Sad because I'm leaving behind a great amount of rich history of what I have previously treaded on. The footprints will never wear off - and in this case, one can note my countless amount of signatures on the patient's cards and as well as my handwriting. I evolved from writing in their folders to typing into the computer system and that took around 2 years of evolution to step in. Something somewhat reminds me of how long I have been there. LOL. But at the same time, I'm happy and glad to leave for greener pastures. For gazettement in the field of general internal medicine. To learn new things and to pick up more vital knowledge that will help me later on in my future career as I decide on my interest in subspecialty in the not so distant future.

Sigh... It's been an adventure... And I'd like to pen off by thanking all my great bosses for being great to me. For trusting me and for entrusting the great responsibility to me. For teaching me. For imparting your knowledge onto me. For guiding me. For reprimanding me firmly, yet with respect when I did something wrong when I was still a junior back then. But most of all, for respecting me... that was one virtue and value that I will honor forever. And for that, you win my respect without a doubt.

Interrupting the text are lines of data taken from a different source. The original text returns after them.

(** * Autocompletion resolver of the Uppaal language server (src/autocomplete.cpp)

    A shallow embedding of [sym_type], the static suggestion tables,
    [is_name_autogenerated], the [ResultBuilder] class and the handler of the
    [autocomplete] command, followed by the properties of the resolver. *)

From Stdlib Require Import ZArith NArith List String Ascii Bool Lia.
Import ListNotations.
Open Scope string_scope.

(** ** [std::string] / [std::string_view] operations used by the resolver *)

Module Str.

(** [s.substr(pos, n)]; the count is clamped to the end of the string.
    (Every call of the source has [pos] within the string.) *)
Definition substr (s : string) (pos n : nat) : string := substring pos n s.

(** [s.substr(pos)]: the rest of the string from [pos] on. *)
Definition substr_from (s : string) (pos : nat) : string :=
  substring pos (String.length s - pos) s.

(** [s.ends_with(x)]: [size() >= x.size()] and the last [x.size()]
    characters compare equal to [x]. *)
Definition ends_with (s x : string) : bool :=
  (String.length x <=? String.length s)%nat
  && String.eqb (substring (String.length s - String.length x) (String.length x) s) x.

(** [s.find_last_of(c)]: the greatest index holding [c];
    [None] stands for [std::string::npos]. *)
Fixpoint find_last_of (c : ascii) (s : string) : option nat :=
  match s with
  | EmptyString => None
  | String a s' =>
      match find_last_of c s' with
      | Some k => Some (S k)
      | None => if Ascii.eqb a c then Some 0%nat else None
      end
  end.
(** * Shape recognition of the easel brush (klecks): a shallow embedding

    The verified program is [src/app/script/bb/math/shape-recognition.ts]
    (class [ShapeRecognition]) together with its earlier revision, which the
    repository also carries.  JavaScript numbers are IEEE 754 binary64
    values, so coordinates are modelled by Rocq's primitive floats, whose
    operations are exactly the binary64 ones. *)

From Stdlib Require Import String.
From Stdlib Require Import List ZArith Lia Bool Sorted.
From Stdlib Require Import Floats.
From Stdlib Require Uint63.
Import ListNotations.

Set Implicit Arguments.
#[local] Set Warnings "-inexact-float".

(** ** JavaScript numbers *)

Module Js.

(** [x !== x] holds for NaN only. *)
Definition isNaN (x : float) : bool := negb (x =? x)%float.

(** [-0] is told apart from [+0] by its class. *)
Definition isNegZero (x : float) : bool :=
  match classify x with
  | NZero => true
  | _ => false
  end.

Definition isPosZero (x : float) : bool :=
  match classify x with
  | PZero => true
  | _ => false
  end.

(** Truthiness of a number: [0], [-0] and NaN are falsy. *)
Definition truthy (x : float) : bool := negb ((x =? 0)%float || isNaN x).

(** [a || b] on numbers. *)
Definition or_else (a b : float) : float := if truthy a then a else b.

(** [Math.min(...xs)]: [+Infinity] without arguments, NaN as soon as one
    argument is NaN, and [-0] below [+0]. *)
Definition min_step (lowest n : float) : float :=
  if isNaN lowest || isNaN n then nan
  else if isNegZero n && isPosZero lowest then n
  else if (n <? lowest)%float then n
  else lowest.

Definition Math_min (xs : list float) : float :=
  fold_left min_step xs infinity.

(** [Math.max(...xs)]: [-Infinity] without arguments, NaN as soon as one
    argument is NaN, and [+0] above [-0]. *)
Definition max_step (highest n : float) : float :=
  if isNaN highest || isNaN n then nan
  else if isPosZero n && isNegZero highest then n
  else if (highest <? n)%float then n
  else highest.

Definition Math_max (xs : list float) : float :=
  fold_left max_step xs neg_infinity.

(** [x ** 2]. *)
Definition sq (x : float) : float := (x * x)%float.

(** The length of an array as a number; array lengths are below [2^32]. *)
Definition ofNat (n : nat) : float := of_uint63 (Uint63.of_Z (Z.of_nat n)).

(** [xs.sort((a, b) => a - b)]: the comparator puts [a] after [b] when
    [a - b > 0]; a NaN or zero difference leaves the two in their order.
    The sort is stable, here by insertion. *)
Fixpoint insert (cmp : float -> float -> float) (a : float) (l : list float)
  : list float :=
  match l with
  | [] => [a]
  | b :: l' =>
      if (0 <? cmp a b)%float then b :: insert cmp a l' else a :: b :: l'
  end.

Definition sort (cmp : float -> float -> float) (xs : list float)
  : list float :=
  fold_right (insert cmp) [] xs.

(** [xs[i]], which is [undefined] (here [None]) out of range. *)
Definition at_ {A : Type} (xs : list A) (i : Z) : option A :=
  if (i <? 0)%Z then None else nth_error xs (Z.to_nat i).

End Js.

(** ** Exceptions *)

Inductive Error : Type :=
| TypeError          (* a property read on [undefined] *)
| UnknownShapeType.  (* [new Error('Unknown shape type')] *)

Inductive Result (A : Type) : Type :=
| Ok (a : A)
| Throw (e : Error).

Arguments Ok {A} a.
Arguments Throw {A} e.

Definition bind {A B : Type} (r : Result A) (k : A -> Result B) : Result B :=
  match r with
  | Ok a => k a
  | Throw e => Throw e
  end.

Notation "x <- r ;; k" := (bind r (fun x => k))
  (at level 61, r at next level, right associativity).

(** Reading a property of [xs[i]] throws when the element is [undefined]. *)
Definition elem {A : Type} (xs : list A) (i : Z) : Result A :=
  match Js.at_ xs i with
  | Some a => Ok a
  | None => Throw TypeError
  end.

(** ** Data model *)

Inductive ShapeType : Type := circle | rectangle | line.

Record Point : Type := { x : float; y : float; time : Z }.

(** A point of the console entry point carries no time. *)
Record TVector2D : Type := { vx : float; vy : float }.

(** [{x1, y1, x2, y2}]; a field is [None] when JavaScript leaves it
    [undefined]. *)
Record Params : Type :=
  { x1 : option float; y1 : option float;
    x2 : option float; y2 : option float }.

Record RecognizedShape : Type :=
  { type : ShapeType; bounds : Params }.

(** ** Geometry heuristics of the class *)

Definition len (points : list Point) : Z := Z.of_nat (length points).

(** Bounding box as every detector computes it. *)
Definition minX (points : list Point) : float := Js.Math_min (map x points).
Definition maxX (points : list Point) : float := Js.Math_max (map x points).
Definition minY (points : list Point) : float := Js.Math_min (map y points).
Definition maxY (points : list Point) : float := Js.Math_max (map y points).
Definition width (points : list Point) : float :=
  (maxX points - minX points)%float.
Definition height (points : list Point) : float :=
  (maxY points - minY points)%float.

(** [height === 0 ? Infinity : width / height] *)
Definition aspect (points : list Point) : float :=
  if (height points =? 0)%float then infinity
  else (width points / height points)%float.

(** The two [for (const p of points)] loops over the coordinates. *)
Definition sumX (points : list Point) : float :=
  fold_left (fun acc p => (acc + x p)%float) points 0%float.
Definition sumY (points : list Point) : float :=
  fold_left (fun acc p => (acc + y p)%float) points 0%float.
Definition centerX (points : list Point) : float :=
  (sumX points / Js.ofNat (length points))%float.
Definition centerY (points : list Point) : float :=
  (sumY points / Js.ofNat (length points))%float.

Definition distTo (cx cy : float) (p : Point) : float :=
  PrimFloat.sqrt (Js.sq (x p - cx) + Js.sq (y p - cy))%float.

Definition sumDist (points : list Point) : float :=
  fold_left
    (fun acc p => (acc + distTo (centerX points) (centerY points) p)%float)
    points 0%float.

The list is too long to thank, but I will scribe as much as I can.

Special thanks to:-

Former boss - Dr Abdul Rahim bin Tahir, Dr Siti Khairani, Dr Stanley
Current boss - Dr Hasmannizar bin Abd Manap, Dr Billy, Dr Ch'ng ET, Dr Syukur
Former colleagues - Dr Shartiyah, Dr Din XJ, Dr Low DE, Dr Chong GY, Dr Fyzal
Current colleagues - Dr Shukri, Dr KY Kang, Dr Thiba, Dr Wan Faizal
Junior colleagues who have just joined us - Dr Atikah, Dr Nida
CRW, CCU, ICL and NICL staffs for treating me with great respect, I bow with great honor, humility and gratitude. My absence from these wards are merely temporary as I will be venturing there again during on calls.